Well, go ahead! We took turns jumping down. We were wafted with dampness, cold, and some other unusual smell with an admixture of mustiness. The break was now above us at arm's length. Bright daylight streamed into it. The noise of a tram passing near the castle was barely audible from the street.

When our eyes adjusted a little to the darkness, we saw that we were in a spacious room with a vaulted brick ceiling. It was difficult to determine the dimensions of the underground hall, since the beam of a flashlight caught only the outlines of the walls that appeared in the darkness. We walked several steps over broken bricks, stumbling over large pieces of debris and metal wire. The remnants of rebar hung from above, and rusty metal hooks protruded from the brickwork at chest level.

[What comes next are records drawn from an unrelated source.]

(* ===== verification/ProtectionArtifacts.v ===== *)
(** * What the protection installs (src/infrastructure/install/ProtectionInstallation.ts)

    The registration and the descriptor of the resident watcher on each platform, the git
    hooks, and the two copies of the git state, with the quoting each of them needs. Every
    quoting is read back by a reference reading of the language it writes for. *)

From S2P Require Import Prelude JsString JsMap JsNumber Json NodePath Paths Patterns Values Ports Installation.
From S2P Require Import Shell ManagedArtifacts ManagedInstallation ProtectionInstallation.
Import JSON ManagedInstallationPlanner.

(** Text in which a caret stands for the double quote. *)
Definition dq (s : string) : string := replace_char "^" dquote s.

(** ** Quoting *)

Definition xmlEscape (value : string) : string :=
  replace_each squote "&apos;" (replace_each dquote "&quot;" (replace_each ">" "&gt;" (replace_each "<" "&lt;" (replace_each "&" "&amp;" value)))).

Definition escaped (c : ascii) : string := String backslash (str1 c).
Definition systemdArgument (value : string) : string :=
  q (replace_each (chr 9) (escaped "t") (replace_each (chr 13) (escaped "r") (replace_each (chr 10) (escaped "n")
      (replace_each dquote (escaped dquote) (replace_each backslash (escaped backslash) (replace_each "%" "%%" value)))))).

Fixpoint backslashes (n : nat) : string := match n with 0 => "" | S n => String backslash (backslashes n) end.
(** The first replacement: a run of backslashes before a double quote is doubled and the
    quote escaped; [n] backslashes are pending. *)
Fixpoint double_before_quote (n : nat) (s : string) : string :=
  match s with
  | "" => backslashes n
  | String c r =>
      if Ascii.eqb c backslash then double_before_quote (S n) r
      else if Ascii.eqb c dquote then backslashes n +:+ backslashes n +:+ escaped dquote +:+ double_before_quote 0 r
      else backslashes n +:+ String c (double_before_quote 0 r)
  end.
(** The second one: a run of backslashes at the end is doubled. *)
Fixpoint double_at_end (n : nat) (s : string) : string :=
  match s with
  | "" => backslashes n +:+ backslashes n
  | String c r => if Ascii.eqb c backslash then double_at_end (S n) r else backslashes n +:+ String c (double_at_end 0 r)
  end.
Definition windowsCommandLineArgument (value : string) : string := q (double_at_end 0 (double_before_quote 0 value)).

(** ** The resident watcher *)

Section service.
Context (o : ManagedInstallationOptions).
(* ===== verification/Controllers.v ===== *)
(** * The service managers and git
      (src/infrastructure/install/ServiceControllerBase.ts, LaunchdServiceController.ts,
      SystemdServiceController.ts, ScheduledTaskServiceController.ts,
      PlatformServiceController.ts, ProcessGitConfigurationController.ts,
      SystemIntegrationErrors.ts)

    The controllers behind the ports of ProtectionInstallation, over any runner of
    processes. A strategy is the record of what a platform's subclass overrides. *)

From S2P Require Import Prelude JsString Regex JsNumber NodePath Paths Values SensitivePaths Entities Ports Installation ManagedArtifacts ManagedInstallation ManagedLifecycle.
From S2P Require Import ProtectionInstallation ProtectionArtifacts ProtectionPlan.
Import Regex.

(** ** The runner of processes (src/application/ports/SystemIntegration.ts) *)

Record InstallationProcessResult := mkProcessResult { exitCode : Z; stdout : string; stderr : string }.
Definition InstallationProcessExecutor (W : Type) : Type := string → list string → M W InstallationProcessResult.

Module SystemIntegrationErrors.
(** [SystemIntegrationCommandError], whose class nothing asks for. *)
Definition command_error (executable : string) (args : list string) (r : InstallationProcessResult) : exn :=
  JsError (executable +:+ " " +:+ join " " args +:+ " failed with exit " +:+ string_of_Z (exitCode r) +:+ ": " +:+ trim (stderr r)).
Definition requireSuccess (executable : string) (args : list string) (r : InstallationProcessResult) : result unit :=
  if bool_decide (exitCode r = 0%Z) then Ok tt else Err (command_error executable args r).
End SystemIntegrationErrors.
Import SystemIntegrationErrors.

Definition success {W} (execute : InstallationProcessExecutor W) (executable : string) (args : list string) : M W unit :=
  let* r := execute executable args in mlift (requireSuccess executable args r).

(** ** What all managers share *)

Record Strategy (W : Type) := mkStrategy {
  platform : Platform;
  class_name : string;
  doInspect : ServiceRegistration → M W ServiceStatus;
  applyDesired : ServiceRegistration → Desired → ServiceStatus → M W unit;
  restartActive : ServiceRegistration → M W unit;
  stopPreservingRegistration : ServiceRegistration → M W unit
}.
Arguments platform {W} _. Arguments class_name {W} _. Arguments doInspect {W} _ _. Arguments applyDesired {W} _ _ _ _.
Arguments restartActive {W} _ _. Arguments stopPreservingRegistration {W} _ _.
Lemma answer_judged e c w w1 w2 : start w = (w1, Ok e) → config e w1 = (w2, Ok c) → 
  ∀ w' out, answer e c w2 = (w', Ok out) → out = silent ∨ ∃ v, judged w w' v ∧ out = verdict_output v.
Proof.
  intros Hs Hc w' out. unfold answer, mseq. destruct (readStdin w2) as [w3 [raw|]] eqn:Er; [|done].
  destruct (parse raw) as [p|] eqn:Ep; [|intros [= <- <-]; by left].
  destruct (call_of e p w3) as [w4 [call|]] eqn:Ec; [|done]. destruct (evaluate c call w4) as [w5 [v'|]] eqn:Ev; [|done].
  intros [= <- <-]. right. exists v'. split; [|done]. split. by exists e, w1, c, w2, raw, w3, p, call, w4.
Qed.
Lemma judged_answer w w' v rest : judged w w' v → execute ("pretooluse" :: rest) w = (w', Ok (verdict_output v)).
Proof.
  intros [(e & w1 & c & w2 & raw & w3 & p & call & w4 & Hs & Hc & Hr & Hp & Hcall & Hv)].
  cbn [execute]. change ("pretooluse" =? "pretooluse")%string with true. cbv iota. unfold mseq at 1 2. rewrite Hs, Hc. cbn [mok].
  unfold answer, mseq. rewrite Hr, Hp, Hcall, Hv. done.
Qed.

Lemma broke_answer w error rest : broke_strictly w error → ∃ w', execute ("pretooluse" :: rest) w = (w', Ok (failed true error)).
Proof.
  intros (e & w1 & c & w2 & w3 & Hs & Hc & Ha & Hst). exists w3.
  cbn [execute]. change ("pretooluse" =? "pretooluse")%string with true. cbv iota. unfold mseq. rewrite Hs, Hc. cbn [mok].
  by rewrite Ha, Hst.
Qed.
Lemma execute_cases w rest : ∃ w' out, execute ("pretooluse" :: rest) w = (w', Ok out)
  ∧ (out = silent ∨ (∃ v, judged w w' v ∧ out = verdict_output v) ∨ ∃ error, broke_strictly w error ∧ out = failed true error).
Proof.
  cbn [execute]. change ("pretooluse" =? "pretooluse")%string with true. cbv iota.
  destruct (mseq start _ w) as [w1 [[e0 c0]|error]] eqn:Es; [|by eexists _, _; split; [|left]].
  apply mseq_Ok in Es as (wa & e & Es & Ec). apply mseq_Ok in Ec as (wb & c & Ec & [= <- <- <-]).
  destruct (answer e c wb) as [w2 [out|error]] eqn:Ea; eexists _, _; (split; [done|]).
  - destruct (answer_judged e c w wa wb Es Ec w2 out Ea) as [->|(v & Hv & ->)]; [by left|right; left; by exists v].
  - destruct (Configuration.strict_mode c) eqn:Est; [|by left]. right. right. exists error. split; [|done]. by exists e, wa, c, wb, w2.
Qed.
Definition usage : Output := mkOutput "" ("Usage: agentkeeper hook pretooluse" +:+ nl) 1.

(** C19. The contract with the agent. The hook always ends, and leaves one of four things.
    For any other verb: the usage on the error output and code 1, with nothing touched. A
    call that was judged: the answer to its verdict, which is silence for allow and else
    code 0, an empty error output and exactly one line on standard output, the JSON refusal
    with the reason of the verdict. A process that broke after its configuration asked for
    the strict mode: the error on the error output and code 1. And everything else,
    which is a process that breaks before or without the strict mode, and a payload that
    is not understood (strict mode or not), is silence with code 0, so that the call passes. *)
Theorem hook_contract args w : ∃ w' out, execute args w = (w', Ok out)
  ∧ (head args ≠ Some "pretooluse" → w' = w ∧ out = usage)
  ∧ (head args = Some "pretooluse" →
       (∀ v w2, judged w w2 v → w' = w2 ∧ out = verdict_output v)
     ∧ (∀ error, broke_strictly w error → out = failed true error)
     ∧ (out = silent ∨ (∃ v, judged w w' v ∧ out = verdict_output v) ∨ ∃ error, broke_strictly w error ∧ out = failed true error))
  ∧ (stdout out = "" ∨ ∃ v, judged w w' v ∧ EvaluateToolCall.decision v ≠ EvaluateToolCall.allow_call
       ∧ out = mkOutput (verdict_line (EvaluateToolCall.reason v)) "" 0
       ∧ JSON.parse (stdout out) = Some (refusal (EvaluateToolCall.reason v))
       ∧ ∃ t, stdout out = t +:+ nl ∧ has_char newline t = false).
Proof.
  destruct (decide (head args = Some "pretooluse")) as [Hverb|Hverb].
  2:{ exists w, usage. split; [|by split_and!; [|intros H; by elim Hverb|left]].
      destruct args as [|verb rest]; [done|]. cbn [execute]. destruct (String.eqb_spec verb "pretooluse") as [->|]; [by elim Hverb|done]. }
  destruct args as [|verb rest]; [done|]. injection Hverb as ->.
  destruct (execute_cases w rest) as (w' & out & E & Hc). exists w', out. split; [done|]. split; [by intros H; elim H|].
  split; [intros _; split; [|split]|].
  - intros v w2 Hv. apply (judged_answer _ _ _ rest) in Hv. rewrite E in Hv. by injection Hv.
  - intros error Hs. apply (broke_answer _ _ rest) in Hs as [w2 Hs]. rewrite E in Hs. by injection Hs.
  - exact Hc.
  - destruct Hc as [->|[(v & Hv & ->)|(error & _ & ->)]]; [by left| |by left].
    unfold verdict_output. case_bool_decide; [by left|]. right. exists v. split_and!; try done; [apply verdict_line_read|apply verdict_line_one].
Qed.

From the book of Adolf Boetticher "Monuments of architecture and art of East Prussia". Koenigsberg, 1897

“…the western side of the Castle was rebuilt… by Margrave Georg Friedrich in 1584-1595 on foundations built during the period of the order…

The castle building inspector Kuttig stated in 1882 that “in the construction of the western wing of the Castle, not only some of the old structures were used, but also a significant part of the ancient structure ... Dungeons located deep underground,” Kuttig reported, “have ... barrel vaults ...” In our opinion... all the walls above the ground and supporting columns in the dungeons were built in 1584-1595, and the encircling wall lying underground... - during the period of the Order.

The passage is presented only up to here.